The port in the Splunk Redirect URI does not match the callback port configured in your MCP client. Both must be identical, including any protocol or path differences. Correct the mismatch on one side and retry.

Authentication appears to succeed but the client reports a scope error:

Make sure your client is explicitly limited to openid offline_access. Splunk currently advertises additional scopes that many MCP clients do not support.

Self-signed certificate in certificate chain or similar TLS error:

Your operating system does not trust the TLS certificate presented by your Splunk stack. Export the certificate from the Splunk server, add it to your OS trusted certificate store, and mark it as trusted. Restart the MCP client and retry.

Older MCP client version:

If you hit unexpected OAuth or MCP errors, upgrade to a recent release. For Claude Code, confirm version 2.1.114 or newer.

Known limitations

  • Closed preview. The feature is limited to Splunk Cloud Platform customers who have been enabled by Splunk. Support commitments follow the Splunk Pre-Release Agreement.

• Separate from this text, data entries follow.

(** * Etch-a-sketch: the line rasterizer and the cell colour engine

    A shallow embedding of [script.js] (module [Script]) and of the variant
    of the same script that sets up its listeners in [startPainting] (module
    [Variant]), followed by the properties of the rasterizer, the colour
    step, the dimension prompt and the pointer state.

    Modelling conventions.
    - Cell coordinates and colour channels are integer-valued JavaScript
      numbers; they are represented by [Z].  [plotLine] is written twice:
      over the integers, and in module [Binary64] with every sum, difference
      and product rounded as a double rounds it.  The two agree as long as
      the arguments are at most 2^50 in magnitude ([plotLine_exact]), which
      covers every grid coordinate; from 2^53 on they differ.
    - Numbers that need not be integers (the canvas dimension, the draws of
      [Math.random], the brightness arithmetic) are rationals [Q].  Module
      [Binary64] re-evaluates the brightness arithmetic in IEEE doubles.
    - An uncaught exception is the result [Throw]; the only exception this
      program can raise is a [TypeError] (a property read on [undefined]).
    - [while] loops take a fuel argument; [None] means the loop was still
      running when the fuel ran out. *)

From Stdlib Require Import ZArith QArith Qround Qminmax List String Ascii Bool Lia.
From Stdlib Require Import Numbers.DecimalString Floats.
Import ListNotations.

#[local] Open Scope Z_scope.

(** ** Results of effectful code *)

Inductive exn : Type := TypeError.

Inductive result (A : Type) : Type :=
| Ok (a : A)
| Throw (e : exn).

Arguments Ok {A} a.
Arguments Throw {A} e.

Definition bind {A B : Type} (r : result A) (k : A -> result B) : result B :=
  match r with
  | Ok a => k a
  | Throw e => Throw e
  end.

Notation "x <- r ;; k" := (bind r (fun x => k))
  (at level 61, r at next level, right associativity).

(** ** plotLine

    The loop of [plotLine] is the same in every version of the script.  It is
    written once, over the effect of [changeCellColor] on an arbitrary state
    [St].  The arithmetic here is that of the integers, which is the
    arithmetic of the script as long as no result needs more than 53 bits;
    [Binary64.plotLine] below is the same function with the rounding of
    doubles. *)

Section PlotLine.
Context {St : Type}.
Variable changeCellColor : Z -> Z -> St -> result St.

Fixpoint plotLine_loop (fuel : nat) (x1 y1 dx dy sx sy : Z)
         (x0 y0 error : Z) (s : St) : option (result St) :=
  match fuel with
  | O => None
  | S fuel' =>
      match changeCellColor x0 y0 s with
      | Throw e => Some (Throw e)
      | Ok s =>
          if (x0 =? x1) && (y0 =? y1) then Some (Ok s)
          else
            let e2 := 2 * error in
            let second_if (x0 error : Z) :=
              if e2 <=? dx then
                if y0 =? y1 then Some (Ok s)
                else plotLine_loop fuel' x1 y1 dx dy sx sy
                                   x0 (y0 + sy) (error + dx) s
              else plotLine_loop fuel' x1 y1 dx dy sx sy x0 y0 error s in
            if e2 >=? dy then
              if x0 =? x1 then Some (Ok s)
              else second_if (x0 + sx) (error + dy)
            else second_if x0 error
      end
  end.

Definition plotLine (fuel : nat) (x0 y0 x1 y1 : Z) (s : St)
  : option (result St) :=
  let dx := Z.abs (x1 - x0) in
  let sx := if x0 <? x1 then 1 else -1 in
  let dy := - Z.abs (y1 - y0) in
  let sy := if y0 <? y1 then 1 else -1 in
  let error := dx + dy in
  plotLine_loop fuel x1 y1 dx dy sx sy x0 y0 error s.

(** Calling [changeCellColor] on each cell of a list, in order, stopping at
    the first exception. *)
Fixpoint touch_all (cells : list (Z * Z)) (s : St) : result St :=
  match cells with
  | [] => Ok s
  | (x, y) :: rest =>
      match changeCellColor x y s with
      | Ok s' => touch_all rest s'
      | Throw e => Throw e
      end
  end.
End PlotLine.

(** The order of the [changeCellColor] calls: the state is the list of the
    calls made so far. *)
Definition record_call (x y : Z) (calls : list (Z * Z)) : result (list (Z * Z)) :=
  Ok (calls ++ [(x, y)]).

  • Manual scope restriction required. Splunk's OAuth server advertises more scopes than most MCP clients handle today. Restrict the client to openid offline_access explicitly.

  • One OAuth client per application is recommended. Splunk does not provide shared-consent management across multiple MCP clients.

    • Create a separate OAuth client per tool to keep revocation granular.